The Autumn Giveaway – NOW ENDED

Two names will be chosen at random at 9 am (UK time) on Friday 4th November from the comments to this blog and announced here on the blog shortly after.

FOR THE UK – Tote bag, make-up bag, notebook and pen, plus a paperback copy of The Duke’s Family For Christmas for one lucky commenter.

Sadly, I can only send this to UK addresses, but do not despair!

FOR THE REST OF THE WORLD – I will send an e-copy of The Duke’s Family for Christmas to one lucky commenter.

To make it easier for the Blogging Elves to do their work,
please add your location country to your comment.

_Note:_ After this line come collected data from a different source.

(** C8. An endpoint with request format [url] that is given a URL string
    hands the decoder the query component that [urlparse] finds in it, as
    form-urlencoded data, and nothing else of the URL: two URLs with the
    same query component are decoded alike, whatever their scheme, host,
    path and fragment, and the message the decoder returns is the request
    instance. A string in which [urlparse] finds no URL and raises is not
    decoded: [parse_request] raises the same exception. On
    [https://op.example/authorize?foo=bar&baz=qux] the request
    [parse_request] returns holds exactly [foo = bar] and [baz = qux]; so
    it does when scheme, host, path and fragment are others; escaped
    parameters are decoded; and a host with an unmatched bracket is a
    [ValueError]. *)
Theorem parse_request_url_decodes_query :
  (∀ (lib : MessageLib) (url : UrlLib) (s query : string) (kw : Kwargs)
     (w : World),
     request_format (klass (self w)) = "url" →
     s ≠ "" →
     urlparse_query s = Returns query →
     parse_request_decode (StrRequest s) kw w =
     lift (deserialize (request_cls (klass (self w))) query "urlencoded" None
           ≫= alloc) w) ∧
  (∀ (lib : MessageLib) (url : UrlLib) (s1 s2 query : string) (kw : Kwargs)
     (w : World),
     request_format (klass (self w)) = "url" →
     s1 ≠ "" → s2 ≠ "" →
     urlparse_query s1 = Returns query →
     urlparse_query s2 = Returns query →
     parse_request_decode (StrRequest s1) kw w
     = parse_request_decode (StrRequest s2) kw w) ∧
  (∀ (lib : MessageLib) (url : UrlLib) (s query : string) (kw : Kwargs)
     (w : World) (m : Message) (σ : Store),
     request_format (klass (self w)) = "url" →
     s ≠ "" →
     urlparse_query s = Returns query →
     deserialize (request_cls (klass (self w))) query "urlencoded" None (store w)
     = (Returns m, σ) →
     parse_request_decode (StrRequest s) kw w
     = (Returns (length (heap σ)),
        mkWorld (self w) (mkStore (heap σ ++ [m]) (context σ)))) ∧
  (∀ (lib : MessageLib) (authn : ClientAuthn) (url : UrlLib) (s : string)
     (auth : option string) (kw : Kwargs) (w : World) (e : exn),
     request_format (klass (self w)) = "url" →
     s ≠ "" →
     urlparse_query s = Raises e →
     parse_request (StrRequest s) auth kw w
     = (Raises e, mkWorld (self w) (store w))) ∧
  (let r := @parse_request demo_lib demo_authn demo_url
              (StrRequest "https://op.example/authorize?foo=bar&baz=qux")
              None no_kwargs
              (world_of (endpoint_of (with_request_format "url"))) in
   r.1 = Returns 0 ∧
   heap (store r.2) !! 0 =
     Some (mkMessage "Message" {[ "foo" := VStr "bar"; "baz" := VStr "qux" ]})) ∧
  (let r := @parse_request demo_lib demo_authn demo_url
              (StrRequest "http://rp.example:8080/a/b;c?foo=bar&baz=qux#d?e=f")
              None no_kwargs
              (world_of (endpoint_of (with_request_format "url"))) in
   r.1 = Returns 0 ∧
   heap (store r.2) !! 0 =
     Some (mkMessage "Message" {[ "foo" := VStr "bar"; "baz" := VStr "qux" ]})) ∧
  (let r := @parse_request demo_lib demo_authn demo_url
              (StrRequest
                 "https://op.example/authorize?redirect_uri=https%3A%2F%2Frp.example%2Fcb&scope=openid+profile")
              None no_kwargs
              (world_of (endpoint_of (with_request_format "url"))) in
   r.1 = Returns 0 ∧
   heap (store r.2) !! 0 =
     Some (mkMessage "Message"
             {[ "redirect_uri" := VStr "https://rp.example/cb";
                "scope" := VStr "openid profile" ]})) ∧
  @parse_request demo_lib demo_authn demo_url
    (StrRequest "https://[op.example/authorize?foo=bar&baz=qux")
    None no_kwargs (world_of (endpoint_of (with_request_format "url")))
  = (Raises (Exn ValueError "Invalid IPv6 URL"),
     world_of (endpoint_of (with_request_format "url"))).
Proof.
  split; [|split; [|split; [|split; [|split; [|split; [|split]]]]]].
  - intros lib url s query kw w. apply parse_request_decode_url.
  - intros lib url s1 s2 query kw w Hformat Hs1 Hs2 Hq1 Hq2.
    rewrite (parse_request_decode_url s1 query kw w Hformat Hs1 Hq1).
    rewrite (parse_request_decode_url s2 query kw w Hformat Hs2 Hq2).
    reflexivity.
  - intros lib url s query kw w m σ Hformat Hs Hquery Hdecoder.
    rewrite (parse_request_decode_url s query kw w Hformat Hs Hquery).
    rewrite lift_run. unfold mbind, Ext_bind. rewrite Hdecoder. reflexivity.
  - intros lib authn url s auth kw w e Hformat Hs Hquery.
    unfold parse_request. apply bind_raises.
    rewrite (parse_request_decode_string s kw w Hs), Hformat. simpl.
    unfold mbind, Ext_bind, lift, pure_outcome. rewrite Hquery. reflexivity.
  - split; vm_compute; reflexivity.
  - split; vm_compute; reflexivity.
  - split; vm_compute; reflexivity.
  - vm_compute. reflexivity.
Qed.
(** No extension matches exactly when no service type of that name has an
    extension with a matching key. *)
Lemma matchingExtensions_nil serviceTypeName extensionKey serviceTypes :
  matchingExtensions EqualFold serviceTypeName extensionKey serviceTypes = [] <->
  (forall serviceTypeInfo extension,
     In serviceTypeInfo serviceTypes ->
     ServiceTypeName (ServiceType_ServiceTypeDescription serviceTypeInfo)
       = serviceTypeName ->
     In extension (Extensions (ServiceType_ServiceTypeDescription serviceTypeInfo)) ->
     EqualFold (KeyValuePair_Key extension) extensionKey = false).
Proof.
  unfold matchingExtensions. split.
  - intros Hnil info extension Hinfo Hname Hextension.
    destruct (EqualFold _ _) eqn:Hfold; [|reflexivity].
    assert (Hin : In extension [])
      by (rewrite <- Hnil; apply in_flat_map; exists info;
          split; [exact Hinfo|];
          rewrite (proj2 (String.eqb_eq _ _) Hname);
          apply filter_In; auto).
    destruct Hin.
  - intros Hnone.
    destruct (flat_map _ serviceTypes) as [|extension others] eqn:Hflat;
      [reflexivity|].
    assert (Hin : In extension (extension :: others)) by (left; reflexivity).
    rewrite <- Hflat in Hin. apply in_flat_map in Hin as (info & Hinfo & Hin).
    destruct (String.eqb_spec
                (ServiceTypeName (ServiceType_ServiceTypeDescription info))
                serviceTypeName) as [Hname|_]; [|destruct Hin].
    apply filter_In in Hin as [Hin Hfold].
    rewrite (Hnone info extension Hinfo Hname Hin) in Hfold. discriminate.
Qed.
(** The market sentiment block. *)
Definition sentiment_block (pc_ratio_volume pc_ratio_oi : Q) : Sentiment :=
  if Qltb 0 pc_ratio_volume || Qltb 0 pc_ratio_oi then
    let ratios := filter (Qltb 0) [pc_ratio_volume; pc_ratio_oi] in
    let avg_pc_ratio :=
      match ratios with
      | [] => 0
      | _ => sum_Q ratios / inject_Z (Z.of_nat (length ratios))
      end in
    if Qltb (12 # 10) avg_pc_ratio then Bearish
    else if Qltb avg_pc_ratio (8 # 10) then Bullish
    else Neutral
  else NotAvailable.

(** The summary statistics row of the dashboard. *)
Record Summary : Type := mkSummary {
  shown_call_volume : Z;
  shown_call_oi : Z;
  shown_put_volume : Z;
  shown_put_oi : Z;
  volume_ratio_metric : RatioMetric;
  oi_ratio_metric : RatioMetric;
  sentiment_metric : Sentiment
}.

Definition summary_statistics (option_chain : list ChainRow) : Summary :=
  let tcv := sum_Z (map row_volume (rows_of Call option_chain)) in
  let tcoi := sum_Z (map row_open_interest (rows_of Call option_chain)) in
  let tpv := sum_Z (map row_volume (rows_of Put option_chain)) in
  let tpoi := sum_Z (map row_open_interest (rows_of Put option_chain)) in
  let '(vol_metric, pc_ratio_volume) := pc_ratio_block tpv tcv in
  let '(oi_metric, pc_ratio_oi) := pc_ratio_block tpoi tcoi in
  mkSummary tcv tcoi tpv tpoi vol_metric oi_metric
    (sentiment_block pc_ratio_volume pc_ratio_oi).



(** *** Credit spread calculator *)

Inductive SpreadName : Type := BearCallSpread | BullPutSpread.

(** [np.linspace(start, stop, num)]. *)
Definition linspace (start stop : Q) (num : nat) : list Q :=
  map (fun i => start + inject_Z (Z.of_nat i) * ((stop - start) / inject_Z (Z.of_nat (num - 1))))
      (seq 0 num).

(** The body of the P&L loop. *)
Definition position_pnl (sell_type : OptionType)
    (sell_strike buy_strike net_credit : Q) (contracts : Z) (price : Q) : Q :=
  match sell_type with
  | Call =>
      let sell_intrinsic := py_max 0 (price - sell_strike) in
      let buy_intrinsic := py_max 0 (price - buy_strike) in
      (net_credit - sell_intrinsic + buy_intrinsic) * 100 * inject_Z contracts
  | Put =>
      let sell_intrinsic := py_max 0 (sell_strike - price) in
      let buy_intrinsic := py_max 0 (buy_strike - price) in
      (net_credit - sell_intrinsic + buy_intrinsic) * 100 * inject_Z contracts
  end.

Record SpreadAnalysis : Type := mkAnalysis {
  spread_name : SpreadName;
  net_credit : Q;
  max_profit : Q;
  max_loss : Q;
  breakeven : Q;
  (* the P&L diagram: drawn only when a stock price is loaded *)
  price_range : list Q;
  pnl : list Q
}.

Inductive SpreadOutcome : Type :=
| Analysed (a : SpreadAnalysis)
| Rejected (m : SpreadMessage).

(** What the "Calculate Spread" button computes. *)
Definition calculate_spread
    (sell_type : OptionType) (sell_strike sell_premium : Q)
    (buy_type : OptionType) (buy_strike buy_premium : Q)
    (contracts : Z) (current_stock_price : option Q) : SpreadOutcome :=
  if OptionType_eqb sell_type buy_type then
    let net_credit := sell_premium - buy_premium in
    let max_profit := net_credit * 100 * inject_Z contracts in
    let diagram :=
      match current_stock_price with
      | Some p =>
          if Qeq_bool p 0 then []
          else linspace (py_min sell_strike buy_strike * (9 # 10))
                        (py_max sell_strike buy_strike * (11 # 10)) 100
      | None => []
      end in
    let curve :=
      map (position_pnl sell_type sell_strike buy_strike net_credit contracts)
          diagram in
    match sell_type with
    | Call =>
        if Qltb sell_strike buy_strike then
          let spread_width := buy_strike - sell_strike in
          Analysed (mkAnalysis BearCallSpread net_credit max_profit
                      ((spread_width - net_credit) * 100 * inject_Z contracts)
                      (sell_strike + net_credit) diagram curve)
        else Rejected CallStrikeOrder
    | Put =>
        if Qltb buy_strike sell_strike then
          let spread_width := sell_strike - buy_strike in
          Analysed (mkAnalysis BullPutSpread net_credit max_profit
                      ((spread_width - net_credit) * 100 * inject_Z contracts)
                      (sell_strike - net_credit) diagram curve)
        else Rejected PutStrikeOrder
    end
  else Rejected LegsDiffer.

End App.

(** ** The standard normal distribution

    [scipy.stats.norm] is not part of the repository; its density and
    distribution function are defined here over the reals, the
    distribution function by the power series of the Gaussian integral:
    cdf(x) = 1/2 + x * sum_n (-x^2/2)^n / (n! (2n+1)) / sqrt(2 pi). *)

Module Normal.

Import Reals Factorial ROrderedType Lra.
Open Scope R_scope.

Definition coef (n : nat) : R := / (INR (fact n) * INR (2 * n + 1)).

Lemma coef_pos (n : nat) : 0 < coef n.
Proof.
  unfold coef. apply Rinv_0_lt_compat. apply Rmult_lt_0_compat.
  - apply INR_fact_lt_0.
  - apply lt_0_INR. lia.
Qed.

Lemma coef_nonzero (n : nat) : coef n <> 0.
Proof. pose proof (coef_pos n). lra. Qed.

Lemma coef_ratio (n : nat) :
  coef (S n) / coef n = INR (2 * n + 1) / (INR (S n) * INR (2 * n + 3)).
Proof.
  unfold coef. rewrite fact_simpl, mult_INR.
  replace (2 * S n + 1)%nat with (2 * n + 3)%nat by lia.
  pose proof (INR_fact_lt_0 n) as A.
  assert (B : 0 < INR (2 * n + 1)) by (apply lt_0_INR; lia).
  assert (C : 0 < INR (S n)) by (apply lt_0_INR; lia).
  assert (D : 0 < INR (2 * n + 3)) by (apply lt_0_INR; lia).
  field. repeat split; lra.
Qed.

Lemma coef_ratio_bound (n : nat) : 0 < coef (S n) / coef n <= / INR (S n).
Proof.
  rewrite coef_ratio.
  assert (B : 0 < INR (2 * n + 1)) by (apply lt_0_INR; lia).
  assert (C : 0 < INR (S n)) by (apply lt_0_INR; lia).
  assert (D : INR (2 * n + 3) = INR (2 * n + 1) + 2).
  { replace (2 * n + 3)%nat with ((2 * n + 1) + 2)%nat by lia.
    rewrite plus_INR. simpl. lra. }
  rewrite D. split.
  - apply Rdiv_lt_0_compat; [lra | apply Rmult_lt_0_compat; lra].
  - apply (Rmult_le_reg_r (INR (S n) * (INR (2 * n + 1) + 2))).
    + apply Rmult_lt_0_compat; lra.
    + unfold Rdiv. rewrite Rmult_assoc, Rinv_l.
      * rewrite <- Rmult_assoc, Rinv_l; lra.
      * apply Rgt_not_eq. apply Rmult_lt_0_compat; lra.
Qed.

Lemma coef_ratio_cv : Un_cv (fun n => Rabs (coef (S n) / coef n)) 0.
Proof.
  intros eps He.
  destruct (archimed_cor1 eps He) as [N [HN HN0]].
  exists N. intros n Hn.
  destruct (coef_ratio_bound n) as [P U].
  unfold Rdist. rewrite Rminus_0_r, Rabs_Rabsolu, Rabs_pos_eq by lra.
  apply Rle_lt_trans with (/ INR (S n)); [exact U|].
  apply Rle_lt_trans with (/ INR N); [| exact HN].
  apply Rinv_le_contravar.
  - apply lt_0_INR. exact HN0.
  - apply le_INR. lia.
Qed.

Definition gauss_series (u : R) : R :=
  proj1_sig (Alembert_C3 coef u coef_nonzero coef_ratio_cv).

Lemma gauss_series_sum (u : R) : Pser coef u (gauss_series u).
Proof. unfold gauss_series. apply proj2_sig. Qed.

Section Alternating.

Variable u : R.
Hypothesis u_range : -1 <= u <= 0.

Let term (n : nat) : R := coef n * (- u) ^ n.

Lemma term_alt (n : nat) : tg_alt term n = coef n * u ^ n.
Proof.
  unfold tg_alt, term.
  replace (u ^ n) with ((-1) ^ n * (- u) ^ n); [ring|].
  rewrite <- Rpow_mult_distr. f_equal. ring.
Qed.

Lemma term_decreasing : Un_decreasing term.
Proof.
  intro n. unfold term.
  destruct (coef_ratio_bound n) as [P U].
  pose proof (coef_pos n) as Cn. pose proof (coef_pos (S n)) as Cs.
  assert (V : 0 <= (- u) ^ n) by (apply pow_le; lra).
  assert (I : / INR (S n) <= 1).
  { rewrite <- Rinv_1. apply Rinv_le_contravar; [lra|].
    replace 1 with (INR 1) by reflexivity. apply le_INR. lia. }
  assert (L : coef (S n) <= coef n).
  { assert (E : coef (S n) = coef (S n) / coef n * coef n) by (field; lra).
    rewrite E. nra. }
  cbn [pow].
  apply Rle_trans with (coef (S n) * (- u) ^ n).
  - apply Rmult_le_compat_l; [lra | nra].
  - apply Rmult_le_compat_r; lra.
Qed.

Lemma term_small (n : nat) : 0 <= term n <= / INR (2 * n + 1).
Proof.
  unfold term. pose proof (coef_pos n) as Cn.
  assert (V : 0 <= (- u) ^ n <= 1).
  { split; [apply pow_le; lra|].
    rewrite <- (pow1 n). apply pow_incr. lra. }
  assert (D : 0 < INR (2 * n + 1)) by (apply lt_0_INR; lia).
  assert (C : coef n <= / INR (2 * n + 1)).
  { unfold coef. apply Rinv_le_contravar; [exact D|].
    rewrite <- (Rmult_1_l (INR (2 * n + 1))) at 1.
    apply Rmult_le_compat_r; [lra|].
    replace 1 with (INR 1) by reflexivity. apply le_INR.
    pose proof (lt_O_fact n). lia. }
  split; [apply Rmult_le_pos; lra|].
  apply Rle_trans with (coef n * 1); [apply Rmult_le_compat_l; lra | lra].
Qed.

Lemma term_cv : Un_cv term 0.
Proof.
  intros eps He.
  destruct (archimed_cor1 eps He) as [N [HN HN0]].
  exists N. intros n Hn.
  destruct (term_small n) as [P U].
  unfold Rdist. rewrite Rminus_0_r, Rabs_pos_eq by exact P.
  apply Rle_lt_trans with (/ INR (2 * n + 1)); [exact U|].
  apply Rle_lt_trans with (/ INR N); [| exact HN].
  apply Rinv_le_contravar.
  - apply lt_0_INR. exact HN0.
  - apply le_INR. lia.
Qed.

Lemma gauss_series_bounds : 1 + u / 3 <= gauss_series u <= 1.
Proof.
  assert (S : Un_cv (fun N => sum_f_R0 (tg_alt term) N) (gauss_series u)).
  { intros eps He.
    destruct (gauss_series_sum u eps He) as [N HN].
    exists N. intros n Hn.
    rewrite (sum_eq _ (fun k => coef k * u ^ k)).
    - now apply HN.
    - intros i _. apply term_alt. }
  pose proof (alternated_series_ineq term (gauss_series u) 0
                term_decreasing term_cv S) as [L U].
  change (tg_alt term 0 + tg_alt term 1 <= gauss_series u) in L.
  change (gauss_series u <= tg_alt term 0) in U.
  rewrite !term_alt in L. rewrite term_alt in U.
  unfold coef in L, U. cbn in L, U. lra.
Qed.

End Alternating.

Definition norm_pdf (x : R) : R := exp (- (x * x) / 2) / sqrt (2 * PI).

Definition norm_cdf (x : R) : R :=
  1 / 2 + x * gauss_series (- (x * x) / 2) / sqrt (2 * PI).

Lemma norm_cdf_neg (x : R) : norm_cdf (- x) = 1 - norm_cdf x.
Proof.
  unfold norm_cdf.
  replace (- x * - x) with (x * x) by ring.
  field. apply Rgt_not_eq. apply sqrt_lt_R0.
  pose proof PI_RGT_0. lra.
Qed.

(** At zero the distribution function is one half. *)
Lemma norm_cdf_0 : norm_cdf 0 = 1 / 2.
Proof. unfold norm_cdf. unfold Rdiv. rewrite !Rmult_0_l. lra. Qed.

Lemma sqrt_2PI_gt_1 : 1 < sqrt (2 * PI).
Proof.
  rewrite <- sqrt_1 at 1. apply sqrt_lt_1_alt.
  pose proof PI2_1. lra.
Qed.

(** Near zero the distribution function rises, by at most two per unit. *)
Lemma norm_cdf_gap (x : R) :
  0 < x <= 1 -> 0 < norm_cdf x - norm_cdf (- x) <= 2 * x.
Proof.
  intros [L U]. rewrite norm_cdf_neg. unfold norm_cdf.
  assert (B : -1 <= - (x * x) / 2 <= 0) by nra.
  pose proof (gauss_series_bounds _ B) as [G1 G2].
  set (g := gauss_series (- (x * x) / 2)) in *.
  pose proof sqrt_2PI_gt_1 as Q.
  assert (C : 0 < / sqrt (2 * PI) < 1).
  { split; [apply Rinv_0_lt_compat; lra|].
    rewrite <- Rinv_1. apply Rinv_lt_contravar; lra. }
  unfold Rdiv. set (c := / sqrt (2 * PI)) in *.
  assert (Gp : 0 < g) by nra.
  assert (P : 0 < x * g) by nra.
  assert (P1 : x * g <= x) by nra.
  assert (P2 : 0 < x * g * c) by nra.
  assert (P3 : x * g * c <= x * g) by nra.
  lra.
Qed.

Thank you and good luck everyone. I am now reverting to my usual curmudgeonly self and signing off with a Bah Humbug.

Happy Hallowe’en!

Sarah

8 thoughts on “Autumn: Season of Unseasonal Books plus Giveaway!

  1. Amanda

    I do agree with the early Christmas stuff, especially the films in July.
    Christmas time is from 1st December. However last year we couldn’t celebrate it as my husband & sons were in quarantine due to covid.
    I think we’ll wing it this year 🤔
    Manda Luton

    Reply
    1. Sarah Post author

      Thanks for stopping by, Amanda. Covid has upset so many things, hasn’t it? Maybe there is an argument for the Christmas films in summer, if they make one feel good 🙂 Let’s hope this year Christmas will be a happy time for everyone.

      Reply
      1. AMANDA WARD

        Expect the unexpected is the rule these days. Just make sure there are enough nuggets & pigs in blankets….I have teens so they are essential

        Reply
  2. Susan Allan

    The year seems to go all too fast these days, so the appearance of any Christmas flummery before 1 December really brings the Scrooge out in me. Living in Scotland is very like living in Yorkshire, with snow arriving early and four seasons occurring on the same day!
    UK.

    Reply
    1. Sarah Post author

      I do so agree, Susan, I am still enjoying the autumn now and hoping for a few more good sunny days. I am in no hurry for the onset of winter, but I know some people do enjoy the build build up. Thanks for stopping by.

      Reply
  3. Jenny Worstall

    It’s not too early to be thinking about Christmas! Started rehearsing Christmas carols last night at choir…
    Your book looks fabulous, by the way! Love the way you have linked the settings to the characters’ personalities.

    Reply
    1. Sarah Post author

      Thank you for your kind words about the book, Jenny ! I love Christmas Carols – they are a big part of Christmas for me, probably because the evoke great childhood memories!